(* ===== verification/ExactTensors.v ===== *)
(** * A concrete tensor library

    An instance of [Candle] on integers, with tensors of a batch of one and one attention
    head: a shape and its elements in row-major order.  It has the shapes and the
    data movement of the library, and arithmetic in place of the transcendental functions
    (the rotation adds a row of its table, the softmax keeps its argument).  The witnesses and
    the examples about the model run on it. *)

From stdpp Require Import base numbers list strings.
From Stdlib Require Import ZArith Lia.
From S2P Require Import Prelude Inference Quantize.

Module exact_tensors.
Record Tensor : Type := MkTensor { shape : list nat; data : list Z }.

Definition size (l : list nat) : nat := foldr Nat.mul 1%nat l.
Definition checked (shape : list nat) (data : list Z) : Result Tensor string :=
  if (size shape =? length data)%nat then Ok (MkTensor shape data) else Err "shape mismatch".

(** The last dimension, the one before it, and the number of matrices before them. *)
Definition last2 (l : list nat) : nat * nat * list nat :=
  match rev l with n :: m :: lead => (m, n, rev lead) | [n] => (1%nat, n, []) | [] => (1%nat, 1%nat, []) end.

Definition rows_of (width : nat) (l : list Z) : list (list Z) :=
  (fun i => take width (drop (i * width) l)) <$> seq 0 (length l / width).

Definition elementwise (f : Z -> Z -> Z) (a b : Tensor) : Result Tensor string :=
  if bool_decide (shape a = shape b) then Ok (MkTensor (shape a) (zip_with f (data a) (data b)))
  else Err "shape mismatch in binary op".

Definition dot (a b : list Z) : Z := Zsum_with id (zip_with Z.mul a b).
Definition columns (m n : nat) (l : list Z) : list (list Z) :=
  (fun j => (fun i => nth (i * n + j) l 0) <$> seq 0 m) <$> seq 0 n.

Definition single_matrix (lead : list nat) : bool := (size lead =? 1)%nat.

Definition matmul (a b : Tensor) : Result Tensor string :=
  let '(m, k, lead) := last2 (shape a) in
  let '(k', n, lead') := last2 (shape b) in
  if (k =? k')%nat && single_matrix lead' && (single_matrix lead || (length lead' =? 0)%nat)
  then checked (lead ++ [m; n])
         (mjoin ((fun row => (fun col => dot row col) <$> columns k n (data b)) <$> rows_of k (data a)))
  else Err "shape mismatch in matmul".

Definition transposed (a : Tensor) : Result Tensor string :=
  let '(m, n, lead) := last2 (shape a) in
  if single_matrix lead then Ok (MkTensor (lead ++ [n; m]) (mjoin (columns m n (data a))))
  else Err "transpose of a batch".

(** Exchanging two dimensions, one of which is 1. *)
Definition swap_dims (a : Tensor) (i j : nat) : Result Tensor string :=
  match shape a !! i, shape a !! j with
  | Some m, Some n =>
      if (m =? 1)%nat || (n =? 1)%nat then Ok (MkTensor (<[i := n]> (<[j := m]> (shape a))) (data a))
      else Err "transpose"
  | _, _ => Err "dimension out of range"
  end.

Definition narrow_rows (a : Tensor) (dim start len : nat) : Result Tensor string :=
  match dim, shape a with
  | O, n :: rest =>
      if (start + len <=? n)%nat
      then Ok (MkTensor (len :: rest) (take (len * size rest) (drop (start * size rest) (data a))))
      else Err "narrow: out of range"
  | _, _ => Err "narrow"
  end.

Definition add_rows (a table : Tensor) : Result Tensor string :=
  let '(_, n, _) := last2 (shape a) in
  if (length (data a) =? length (data table))%nat then Ok (MkTensor (shape a) (zip_with Z.add (data a) (data table)))
  else Err "rope: shape mismatch".

Definition concat_dim (l : list Tensor) (dim : nat) : Result Tensor string :=
  match l, dim with
  | [a; b], 2%nat =>
      match shape a, shape b with
      | [1%nat; 1%nat; s; h], [1%nat; 1%nat; s'; h'] =>
          if (h =? h')%nat then Ok (MkTensor [1; 1; s + s'; h]%nat (data a ++ data b)) else Err "cat"
      | _, _ => Err "cat"
      end
  | _, _ => Err "cat"
  end.

Definition add_bias (a bias : Tensor) : Result Tensor string :=
  let '(_, n, _) := last2 (shape a) in
  if (length (data bias) =? n)%nat
  then checked (shape a) (mjoin ((fun row => zip_with Z.add row (data bias)) <$> rows_of n (data a)))
  else Err "broadcast_add".

Definition broadcast (a : Tensor) (to : list nat) : Result Tensor string :=
  match data a with
  | [x] => Ok (MkTensor to (replicate (size to) x))
  | _ => checked to (data a)
  end.

Definition select (mask a b : Tensor) : Result Tensor string :=
  if bool_decide (shape mask = shape a) && bool_decide (shape a = shape b)
  then Ok (MkTensor (shape a) ((fun p : Z * (Z * Z) => if p.1 =? 0 then p.2.2 else p.2.1) <$>
             zip (data mask) (zip (data a) (data b))))
  else Err "where_cond".

Definition index_row (a : Tensor) (i : nat) : Result Tensor string :=
  match shape a with
  | [b; s; h] => if (b =? 1)%nat && (i <? s)%nat then Ok (MkTensor [b; h] (take h (drop (i * h) (data a))))
                 else Err "index out of range"
  | _ => Err "index"
  end.

Definition embed (h : nat) (a : Tensor) : Result Tensor string :=
  match shape a with
  | [b; s] => Ok (MkTensor [b; s; h] (mjoin ((fun t => replicate h t) <$> data a)))
  | _ => Err "embedding"
  end.

Definition linear (w : list (list Z)) (a : Tensor) : Result Tensor string :=
  let '(m, n, lead) := last2 (shape a) in
  Ok (MkTensor (take (length (shape a) - 1) (shape a) ++ [length w])
        (mjoin ((fun row => (dot row) <$> w) <$> rows_of n (data a)))).

(** A weight matrix is the list of its rows, a norm a factor, an embedding the width in which
    it repeats the token. *)
#[global] Instance lib : @Candle exact_f32 := {|
  tensor := Tensor; qmatmul := list (list Z); rms_norm := Z; embedding := nat;
  dims := shape;
  t_add := elementwise Z.add; t_mul := elementwise Z.mul; t_matmul := matmul; t_broadcast_add := add_bias;
  t_t := transposed; contiguous := Ok; transpose := swap_dims;
  reshape a s := checked s (data a);
  narrow := narrow_rows;
  rope x cos _ := add_rows x cos;
  cat := concat_dim;
  repeat_kv a n := if (n =? 1)%nat then Ok a else Err "repeat_kv";
  div_sqrt a n := Ok (MkTensor (shape a) ((fun x => x / Z.sqrt (Z.of_nat n)) <$> data a));
  broadcast_as := broadcast; where_cond := select;
  softmax_last_dim := Ok; silu := Ok;
  index_seq := index_row;
  squeeze0 a := match shape a with 1%nat :: s => Ok (MkTensor s (data a)) | _ => Ok a end;
  qmm_forward := linear;
  norm_forward k a := Ok (MkTensor (shape a) (Z.mul k <$> data a));
  emb_forward := embed;
  unsqueezed tokens := Ok (MkTensor [1%nat; length tokens] tokens);
  from_u8 l d := checked [d.1; d.2] l;
  from_vec (l : list (@f32 exact_f32)) s := Ok (MkTensor s l);
  to_flat a := Ok (data a : list (@f32 exact_f32));
  to_vec2 a := match shape a with [m; n] => Ok (rows_of n (data a) : list (list (@f32 exact_f32))) | _ => Err "to_vec2" end;
|}.

#[global] Instance quant : @QuantF32 exact_f32 := {|
  f_abs := Z.abs : @f32 exact_f32 -> @f32 exact_f32; f_mul := Z.mul; f_div := Z.div; f_max := Z.max;
  f_round x := x; f_clamp lo hi x := Z.max lo (Z.min hi x); f_of_Z x := x;
  f_to_i8 x := Z.max (-128) (Z.min 127 x); f_1e8 := 0;
|}.
End exact_tensors.

Module exact_tensor_examples.
Import exact_tensors.

Definition weights : Tensor := MkTensor [2; 3]%nat [4; -2; 6; -1; 5; 3].
Definition three_stages : @hybrid.HybridMatrixConfig exact_f32 := hybrid.MkHybridMatrixConfig true 1 3 4 (0 : @f32 exact_f32).

(** A 2 * 3 layer in the 1-bit stage, on two input rows. *)
Lemma one_bit_layer_correct_witness :
  exists w packed scales, hybrid.from_f32_tensor (CL := lib) weights 1 three_stages = Some (Ok w) /\
    w = hybrid.MkHybridWeights hybrid.BitNet 2 3 (Some packed) (Some scales) None /\
    forall inputs, Forall (fun l => length l = 3%nat) inputs ->
      hybrid.bitnet_outputs packed scales 2 3 inputs =
        Some (Ok (mjoin ((fun input => signed_row [[4; -2; 6]; [-1; 5; 3]] 3 0 input <$> seq 0 2) <$> inputs))).
Proof.
  apply (one_bit_layer_correct (F := exact_f32) (CL := lib) [[4; -2; 6]; [-1; 5; 3]] 2 3 0);
    [reflexivity|repeat constructor|lia|lia|reflexivity|reflexivity|reflexivity|reflexivity].
Defined.

(** Scales 4 and 3 for the rows (+, -, +) and (-, +, +). *)
Example one_bit_layer_runs :
  (w ← hybrid.from_f32_tensor (CL := lib) weights 1 three_stages;
   match w with
   | Ok w => hybrid.forward (CL := lib) w (MkTensor [1; 2; 3]%nat [1; 2; 3; 10; 20; 30])
   | Err e => Some (Err e)
   end) = Some (Ok (MkTensor [1; 2; 2]%nat [8; 12; 80; 120])).
Proof. vm_compute. reflexivity. Qed.
End exact_tensor_examples.
(* ===== verification/Qwen.v ===== *)
(** * services/inference/src/models/quantized_qwen2.rs: the transformer

    Loading a model from a GGUF file, the attention layer with its key-value cache, the masks,
    the prefix snapshot, and the two ways to run the layers: [forward] runs all of them in one
    process, [forward_layer_range] a range of them for a stage of the pipeline.  A function of
    the code that can panic returns [None] in the outer option.  The model is mutated even
    when a call fails, so calls return the model next to their result. *)

From stdpp Require Import base numbers list gmap strings pretty.
From Stdlib Require Import ZArith Lia.
From S2P Require Import Prelude Inference Quantize ExactTensors.

(** ** Outcomes: a panic, an error or a value *)
Definition Outcome (A : Type) : Type := option (Result A string).

Definition obind {A B} (m : Outcome A) (k : A -> Outcome B) : Outcome B :=
  match m with Some (Ok a) => k a | Some (Err e) => Some (Err e) | None => None end.

Notation "'let!' x := m 'in' k" := (obind m (fun x => k))
  (at level 10, x binder, m at level 100, k at level 200) : blz_scope.

Module qwen.
Import hybrid.

Section layer.
Context `{F : F32, QF : !QuantF32, CL : !Candle}.

Record Mlp : Type := MkMlp {
  feed_forward_w1 : qmatmul;
  feed_forward_w2 : qmatmul;
  feed_forward_w3 : qmatmul;
  hybrid_w1 : option HybridWeights;
  hybrid_w2 : option HybridWeights;
  hybrid_w3 : option HybridWeights;
}.

(** [silu_optimized] as it is built by default.  With the feature [avx512], off by default and
    not modelled, it first takes the activation as a vector, which fails on a tensor of rank 3,
    and otherwise applies a vectorised approximation. *)
Definition gated (w1 w3 : tensor) : Outcome tensor :=
  Some (let? s := silu w1 in t_mul s w3).
Lemma cleared_caches g l : l ∈ qwen.layers (model (cleared g)) -> qwen.kv_cache l = None.
Proof. cbn. rewrite list_elem_of_fmap. by intros (k & -> & _). Qed.

Lemma next_logits_model g index ts : 
  identity (next_logits g index ts).1 = identity g /\ max_seq_len (next_logits g index ts).1 = max_seq_len g.
Proof.
  unfold next_logits. destruct index.
  - destruct (unsqueezed ts); [|done]. by destruct (qwen.forward _ _ _).
  - destruct (last ts); [|done]. destruct (_ <=? _)%nat; [done|]. destruct (unsqueezed _); [|done]. by destruct (qwen.forward _ _ _).
Qed.

Lemma generate_loop_spec fuel index g p ts out g' out' o :
  generate_loop fuel index g p ts out = (g', out', o) ->
  identity g' = identity g /\ exists new, out' = out ++ new /\ (length new <= fuel)%nat.
Proof.
  revert index g p ts out. induction fuel as [|fuel IH]; intros index g p ts out; cbn [generate_loop].
  { intros [= <- <- <-]. split; [done|]. exists []. by rewrite app_nil_r. }
  destruct (next_logits_model g index ts) as [Hi _]. destruct (next_logits g index ts) as [g1 o1]. cbn in Hi.
  assert (forall x, (g1, out, x) = (g', out', o) ->
    identity g' = identity g /\ exists new, out' = out ++ new /\ (length new <= S fuel)%nat) as Hstop.
  { intros x [= <- <- <-]. split; [done|]. exists []. rewrite app_nil_r. split; [done|cbn; lia]. }
  destruct o1 as [[[logits|]|]|]; try by apply Hstop.
  destruct (sample p logits) as [[t p']|]; [|by apply Hstop]. destruct (is_eos_token g1 t); [by apply Hstop|].
  intros H. apply IH in H as (-> & new & -> & Hn). split; [done|]. destruct (token_str g1 t) as [s|].
  - exists (s :: new). rewrite <- app_assoc. split; [done|]. cbn. lia.
  - exists new. split; [done|]. lia.
Qed.

(** C18: what one process answers: when generation succeeds, at most the requested number of
    pieces was streamed (the configured one for a request of 0), the returned text is either
    the fixed sentence of the identity or names no blocked vendor in any mixture of cases, and
    no layer keeps keys and values of the request. *)
Theorem answer_bounded_and_clean (g : GgufModel) (prompt : list Z) (max : nat) g' chunks text :
  generate_streaming g prompt max = (g', chunks, Some (Ok text)) ->
  (length chunks <= if (max =? 0)%nat then max_tokens g else max)%nat /\
  (text = identity.fallback (identity g) \/ names_no_vendor (identity g) text) /\
  (forall l, l ∈ qwen.layers (model g') -> qwen.kv_cache l = None).
Proof.
  unfold generate_streaming. destruct (prompt_tokens (cleared g) prompt) as [ts|]; [|done].
  destruct (_ <=? _)%nat; [done|]. set (n := match max with O => _ | _ => _ end).
  destruct (generate_loop n 0 (cleared g) _ ts []) as [[g1 out] o] eqn:E.
  destruct (generate_loop_spec _ _ _ _ _ _ _ _ _ E) as (Hi & new & -> & Hn).
  destruct o as [[[]|]|]; try done. intros [= <- <- <-]. split_and!.
  - subst n. by destruct max.
  - rewrite Hi. apply sanitized_clean.
  - apply cleared_caches.
Qed.
End answers.

(** ** Three processes and one *)
Section pipeline.
Import qwen gguf.
Context `{F : F32, QF : !QuantF32, CL : !Candle, TK : !Tokenizer, SP : !Sampler, LW : !CandleLaws}.

(** One pass of tokens through the stages, as the servers of the pipeline make it: the first
    embeds and runs the layers up to [a], the second those up to [b], the third the rest. *)
Definition pipeline_pass (a b n : nat) (gs : GgufModel * GgufModel * GgufModel) (call : list Z * nat)
    : GgufModel * GgufModel * GgufModel * Outcome SampledToken :=
  let '(g1, g2, g3) := gs in
  let '(g1, o) := forward_layer_range g1 call.1 call.2 0 a in
  match o with
  | Some (Ok act) =>
      let '(g2, o) := generate_from_activation g2 act a b in
      match o with
      | Some (Ok (inl act)) =>
          let '(g3, o) := generate_from_activation g3 act b n in
          (g1, g2, g3, let! r := o in match r with inr t => Some (Ok t) | inl _ => Some (Err "Unexpected intermediate output") end)
      | Some (Ok (inr _)) => (g1, g2, g3, Some (Err "Unexpected final output"))
      | Some (Err e) => (g1, g2, g3, Some (Err e))
      | None => (g1, g2, g3, None)
      end
  | Some (Err e) => (g1, g2, g3, Some (Err e))
  | None => (g1, g2, g3, None)
  end.

Fixpoint pipeline_calls (a b n : nat) (gs : GgufModel * GgufModel * GgufModel) (calls : list (list Z * nat))
    : list (Outcome SampledToken) :=
  match calls with
  | [] => []
  | c :: calls => let '(gs, o) := pipeline_pass a b n gs c in o :: pipeline_calls a b n gs calls
  end.

(** One process making the same calls; [None] when one fails. *)
Fixpoint model_calls (w : ModelWeights) (calls : list (list Z * nat)) : option (list tensor) :=
  match calls with
  | [] => Some []
  | (ts, pos) :: calls =>
      match unsqueezed ts with
      | Err _ => None
      | Ok x =>
          match forward w x pos with
          | (w, Some (Ok l)) => ls ← model_calls w calls; Some (l :: ls)
          | _ => None
          end
      end
  end.

(** The token a process samples from logits with a fresh processor. *)
Definition sampled_from (g : GgufModel) (l : tensor) (pos : nat) : Result SampledToken string :=
  let? logits := squeeze0 l in
  let? s := sample (create_logits_processor g) logits in
  Ok (MkSampledToken s.1 (default [] (token_str g s.1)) (is_eos_token g s.1) (pos + 1)).

(** The configurations agree, the models may have different caches. *)
Definition configured_as (g g' : GgufModel) : Prop :=
  tok g = tok g' /\ temp g = temp g' /\ identity g = identity g' /\ stop_token_ids g = stop_token_ids g'.

Lemma sampled_from_configured g g' l pos : configured_as g g' -> sampled_from g l pos = sampled_from g' l pos.
Proof.
  intros (Ht & Htemp & Hi & Hs). unfold sampled_from, create_logits_processor, sampling_of, token_str, filter_token, is_eos_token.
  by rewrite Ht, Htemp, Hi, Hs.
Qed.

Lemma sample_one_spec g a h bz s hid row l :
  dims h = [bz; s; hid] -> s <> 0%nat -> index_seq h (s - 1) = Ok row -> apply_final_projection (model g) row = Ok l ->
  sample_one g a h = Some (sampled_from g l (position a)).
Proof.
  intros Hd Hs Hrow Hl. unfold sample_one. rewrite Hd. destruct (Nat.eqb_spec s 0); [done|].
  rewrite Hrow. cbn [rbind]. by rewrite Hl.
Qed.

Lemma middle_stage g a b act x h m' :
  reconstruct_activation act = Ok x -> (b =? length (layers (model g)))%nat = false ->
  qwen.forward_layer_range (model g) x a b (position act) false false = (m', Some (Ok h)) ->
  exists l, to_flat h = Ok l /\ generate_from_activation g act a b =
    (set_model m' g, Some (Ok (inl (MkActivation (dims h) l (position act) (tokens act))))).
Proof.
  intros Hx Hn Hf. destruct (to_flat_ok h) as [l Hl]. exists l. split; [done|].
  unfold generate_from_activation. rewrite Hx, Hf, Hn. cbn [negb obind]. unfold extract. by rewrite Hl.
Qed.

▶ What the task asks
Everything from the first line of the material through the line containing "if (size shape" is to be printed exactly; lines after that are to be left out.

▶ Response area
(* ===== verification/ExactTensors.v ===== *)
(** * A concrete tensor library

    An instance of [Candle] on integers, with tensors of a batch of one and one attention
    head: a shape and its elements in row-major order.  It has the shapes and the
    data movement of the library, and arithmetic in place of the transcendental functions
    (the rotation adds a row of its table, the softmax keeps its argument).  The witnesses and
    the examples about the model run on it. *)

From stdpp Require Import base numbers list strings.
From Stdlib Require Import ZArith Lia.
From S2P Require Import Prelude Inference Quantize.

Module exact_tensors.
Record Tensor : Type := MkTensor { shape : list nat; data : list Z }.

Definition size (l : list nat) : nat := foldr Nat.mul 1%nat l.
Definition checked (shape : list nat) (data : list Z) : Result Tensor string :=
  if (size shape =? length data)%nat then Ok (MkTensor shape data) else Err "shape mismatch".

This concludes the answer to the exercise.